Deciding whether or not to take out hurricane insurance can often seem like a difficult decision, especially for those living in coastal areas. A homeowner should first consider the likelihood of a hurricane or other type of natural disaster occurring in his area. Some regions are naturally more at risk, but the disaster insurance is also higher for those residents. Also, homes or businesses that are mortgaged by a bank must have hurricane insurance in most areas. People who rent or lease a home may also want to consider accepting hurricane insurance as well to protect their personal items.
The cost of hurricane insurance in coastal areas is often a major expense. Areas that have seen multiple natural disasters can cost tens of thousands of US Dollars (USD) per year for even minimal catastrophic protection, and in many cases, it may not appear to be affordable. In fact, some regions of the world can not even qualify for hurricane insurance at all, simply because investment bankers have determined that the chances of a natural disaster occurring over time are nearly 100 percent. When this type of disaster insurance is offered, it often helps to review the area's history to determine the probability of an incident occurring.
Many financial institutions require hurricane insurance to be carried throughout the course of any loan if the home has even a slight chance of being hit by a hurricane. This stipulation is so that their investment is protected from water and wind damage regardless of what happens. The monthly payment is normally included in the homeowner's mortgage payment, and any claims would be handled through the bank. Additional coverage for wind or flood damage can also be taken to provide additional protection, but in most cases, it is not cost-effective.
Some governments subsidize hurricane insurance to lessen the overall cost. Although it may cost the region millions of USD per year, homeowners simply could not afford to live there otherwise. Other areas have a national fund set aside to assist hurricane victims in rebuilding after a major storm. The government would have complete control over which areas would qualify for this assistance, though, so a consumer should not consider them a guarantee. Checking these subsidies can often help you determine if hurricane insurance is a viable option.

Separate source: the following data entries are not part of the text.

(** * Telegram Desktop export pipeline: data types and the API wrapper

    A shallow embedding of
      - [export/data/export_data_types.cpp]  (module [Data]) and
      - [export/export_api_wrap.cpp]         (module [ApiWrap]),
    followed by the properties proved about them.

    Conventions.  A C++ integer of width [w] is a [Z] kept in range by
    the conversions of module [Ints] (the wrap-around is written out at
    every place where the source converts).  [QByteArray] / [Utf8String]
    values and the ASCII paths built from them are [string]s; a
    [QString] whose code units matter (file-name cleaning) is a list of
    UTF-16 code units.  [std::map] is a [gmap], [std::deque] and
    [std::vector] are lists. *)

From Stdlib Require Import ZArith Lia Ascii.
From stdpp Require Import gmap list strings pretty.
From Equations Require Import Equations.

(* ===================================================================== *)
(** ** Machine integers *)
(* ===================================================================== *)

Module Ints.
Local Open Scope Z_scope.

Definition to_uint32 (z : Z) : Z := z mod 2^32.
Definition to_uint64 (z : Z) : Z := z mod 2^64.
Definition to_int32 (z : Z) : Z := (z + 2^31) mod 2^32 - 2^31.

Definition is_int32 (z : Z) : Prop := - 2^31 <= z < 2^31.
Definition is_uint64 (z : Z) : Prop := 0 <= z < 2^64.

Definition INT_MAX : Z := 2^31 - 1.

End Ints.

(* ===================================================================== *)
(** ** export/data/export_data_types.cpp *)
(* ===================================================================== *)

Module Data.
Import Ints.
Local Open Scope Z_scope.

(** [using PeerId = uint64] *)
Definition PeerId := Z.

Definition kUserPeerIdShift : Z := Z.shiftl 1 32.
Definition kChatPeerIdShift : Z := Z.shiftl 2 32.

(** [PeerId UserPeerId(int32 userId) { return kUserPeerIdShift | uint32(userId); }]
    The argument is converted to the [int32] parameter and then to
    [uint32]. *)
Definition UserPeerId (userId : Z) : PeerId :=
  Z.lor kUserPeerIdShift (to_uint32 (to_int32 userId)).

Definition ChatPeerId (chatId : Z) : PeerId :=
  Z.lor kChatPeerIdShift (to_uint32 (to_int32 chatId)).

(** [int32 BarePeerId(PeerId peerId) { return int32(peerId & 0xFFFFFFFFULL); }] *)
Definition BarePeerId (peerId : PeerId) : Z :=
  to_int32 (Z.land peerId 4294967295).

(** The wire type [MTPInputFileLocation] with the fields the export
    code reads. *)
Inductive MTPInputFileLocation : Type :=
| MTP_inputFileLocation (volume_id local_id secret : Z)
| MTP_inputDocumentFileLocation (id access_hash version : Z)
| MTP_inputSecureFileLocation (id access_hash : Z)
| MTP_inputEncryptedFileLocation (id access_hash : Z).

(** [struct FileLocation { int dcId = 0; MTPInputFileLocation data; }] *)
Record FileLocation : Type := mkFileLocation {
  dcId : Z;
  data : MTPInputFileLocation
}.

(** Modelled from the spec: [FileLocation::operator bool] is declared
    in export_data_types.h, which is not part of the sources at hand.
    A location is valid when it names a data center; [ParseLocation]
    gives an unavailable location the data center 0 and [loadFile]
    expects [dcId != 0]. *)
Definition FileLocation_valid (l : FileLocation) : bool :=
  negb (dcId l =? 0).

Definition Utf8String := string.
Definition QByteArray := list Byte.byte.
Definition TimeId := Z.

(** *** Strings and numbers *)

Fixpoint repeat_char (n : nat) (filler : ascii) : string :=
  match n with
  | O => EmptyString
  | S n' => String filler (repeat_char n' filler)
  end.

Definition string_size (s : string) : Z := Z.of_nat (String.length s).

(** [Utf8String FillLeft(const Utf8String &data, int length, char filler)] *)
Definition FillLeft (data : Utf8String) (length : Z) (filler : ascii)
    : Utf8String :=
  if decide (length <= string_size data) then data
  else repeat_char (Z.to_nat (length - string_size data)) filler +:+ data.

(** Modelled from the spec: [NumberToString] is a template of
    export_data_types.h, which is not part of the sources at hand.  It
    prints the number in decimal ([std::to_string]) and pads it on the
    left to [length] characters with [FillLeft]; the defaults are
    [length = 0] and [filler = ' ']. *)
Definition NumberToString (value : Z) (length : Z) (filler : ascii)
    : Utf8String :=
  FillLeft (pretty value) length filler.

(** The calendar fields that [FormatDateTime] reads from a [QDateTime]. *)
Record QDateTime : Type := mkQDateTime {
  year : Z; month : Z; day : Z;
  hour : Z; minute : Z; second : Z
}.

(** [QString::arg(int, fieldWidth = 2, base = 10, fillChar = '0')] *)
Definition arg2 (n : Z) : string := FillLeft (pretty n) 2 "0"%char.

(** *** The normalized records

    The structs are declared in export_data_types.h; the fields listed
    here are the ones that the code embedded below reads or writes. *)

Module SkipReason.
Inductive t : Type := None | Unavailable | FileType | FileSize.
End SkipReason.

Record File : Type := mkFile {
  File_size : Z;
  File_content : QByteArray;
  File_location : FileLocation;
  File_suggestedPath : string;
  File_skipReason : SkipReason.t;
  File_relativePath : string
}.

(** A default-constructed [File]. *)
Definition File_default : File :=
  mkFile 0 [] (mkFileLocation 0 (MTP_inputFileLocation 0 0 0))
         "" SkipReason.None "".

Record Image : Type := mkImage {
  Image_width : Z;
  Image_height : Z;
  Image_file : File
}.

Definition Image_default : Image := mkImage 0 0 File_default.

Record Photo : Type := mkPhoto {
  Photo_id : Z;
  Photo_date : TimeId;
  Photo_image : Image
}.

Definition Photo_default : Photo := mkPhoto 0 0 Image_default.

Record Document : Type := mkDocument {
  Document_id : Z;
  Document_date : TimeId;
  Document_file : File;
  Document_name : Utf8String;
  Document_mime : Utf8String;
  Document_isSticker : bool;
  Document_isAnimated : bool;
  Document_isVideoMessage : bool;
  Document_isVoiceMessage : bool;
  Document_isVideoFile : bool;
  Document_isAudioFile : bool
}.

(** The alternatives of [Media::content]; only a photo and a document
    carry a file. *)
Inductive MediaContent : Type :=
| ContentNone
| ContentPhoto (data : Photo)
| ContentDocument (data : Document)
| ContentGeoPoint
| ContentContactInfo
| ContentVenue
| ContentGame
| ContentInvoice
| ContentUnsupported.

Record Media : Type := mkMedia {
  Media_content : MediaContent;
  Media_ttl : TimeId
}.

(** The alternatives of [ServiceAction::content]; only a changed chat
    photo carries a file. *)
Inductive ServiceActionContent : Type :=
| ActionNone
| ActionChatCreate
| ActionChatEditTitle
| ActionChatEditPhoto (photo : Photo)
| ActionChatDeletePhoto
| ActionChatAddUser
| ActionChatDeleteUser
| ActionChatJoinedByLink
| ActionChannelCreate
| ActionChatMigrateTo
| ActionChannelMigrateFrom
| ActionPinMessage
| ActionHistoryClear
| ActionGameScore
| ActionPaymentSent
| ActionPhoneCall
| ActionScreenshotTaken
| ActionCustomAction
| ActionBotAllowed
| ActionSecureValuesSent.

Record Message : Type := mkMessage {
  Message_id : Z;
  Message_date : TimeId;
  Message_fromId : Z;
  Message_text : Utf8String;
  Message_media : Media;
  Message_action : ServiceActionContent
}.

(** The alternatives of [Media::content] without a file.
    [Media::file()] answers them with the generic lambda
    [[](auto&) -> File& { static File result; return result; }], which
    is instantiated once for each of them: every alternative has a
    function-local [static File] of its own, shared by all the media of
    that alternative. *)
Inductive Fileless : Type :=
| FilelessNone
| FilelessGeoPoint
| FilelessContactInfo
| FilelessVenue
| FilelessGame
| FilelessInvoice
| FilelessUnsupported.

#[global] Instance Fileless_eq_dec : EqDecision Fileless.
Proof. solve_decision. Defined.

(** The static files of [Media::file()], one per alternative; each is
    a default-constructed [File] until something is written through the
    reference. *)
Definition StaticFiles : Type := Fileless -> File.

Definition StaticFiles_default : StaticFiles := fun _ => File_default.

Definition StaticFiles_set (static_files : StaticFiles) (slot : Fileless)
    (f : File) : StaticFiles :=
  fun other => if decide (other = slot) then f else static_files other.

(** [File &Media::file()]; the caller passes the static files in. *)
Definition Media_file (static_files : StaticFiles) (m : Media) : File :=
  match Media_content m with
  | ContentPhoto data => Image_file (Photo_image data)
  | ContentDocument data => Document_file data
  | ContentNone => static_files FilelessNone
  | ContentGeoPoint => static_files FilelessGeoPoint
  | ContentContactInfo => static_files FilelessContactInfo
  | ContentVenue => static_files FilelessVenue
  | ContentGame => static_files FilelessGame
  | ContentInvoice => static_files FilelessInvoice
  | ContentUnsupported => static_files FilelessUnsupported
  end.

(** [File &Message::file()] *)
Definition Message_file (static_files : StaticFiles) (m : Message) : File :=
  match Message_action m with
  | ActionChatEditPhoto photo => Image_file (Photo_image photo)
  | _ => Media_file static_files (Message_media m)
  end.

Definition Image_set_file (i : Image) (f : File) : Image :=
  mkImage (Image_width i) (Image_height i) f.

Definition Photo_set_file (p : Photo) (f : File) : Photo :=
  mkPhoto (Photo_id p) (Photo_date p) (Image_set_file (Photo_image p) f).

Definition Document_set_file (d : Document) (f : File) : Document :=
  mkDocument (Document_id d) (Document_date d) f
    (Document_name d) (Document_mime d)
    (Document_isSticker d) (Document_isAnimated d)
    (Document_isVideoMessage d) (Document_isVoiceMessage d)
    (Document_isVideoFile d) (Document_isAudioFile d).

People who rent property from a landlord are in a unique situation. They often will not qualify for hurricane insurance because they do not own the property, even though they have a vested interest in protecting it. Renter's insurance is often the only alternative available for residents who want additional coverage. This policy would offer a fair replacement value of any items stored on the property at the time of the storm, including things like electronics, furniture, appliances, and other valuable items. There is usually a maximum payout determined by the policy as well, so homeowners should have their assets evaluated before taking out such a policy.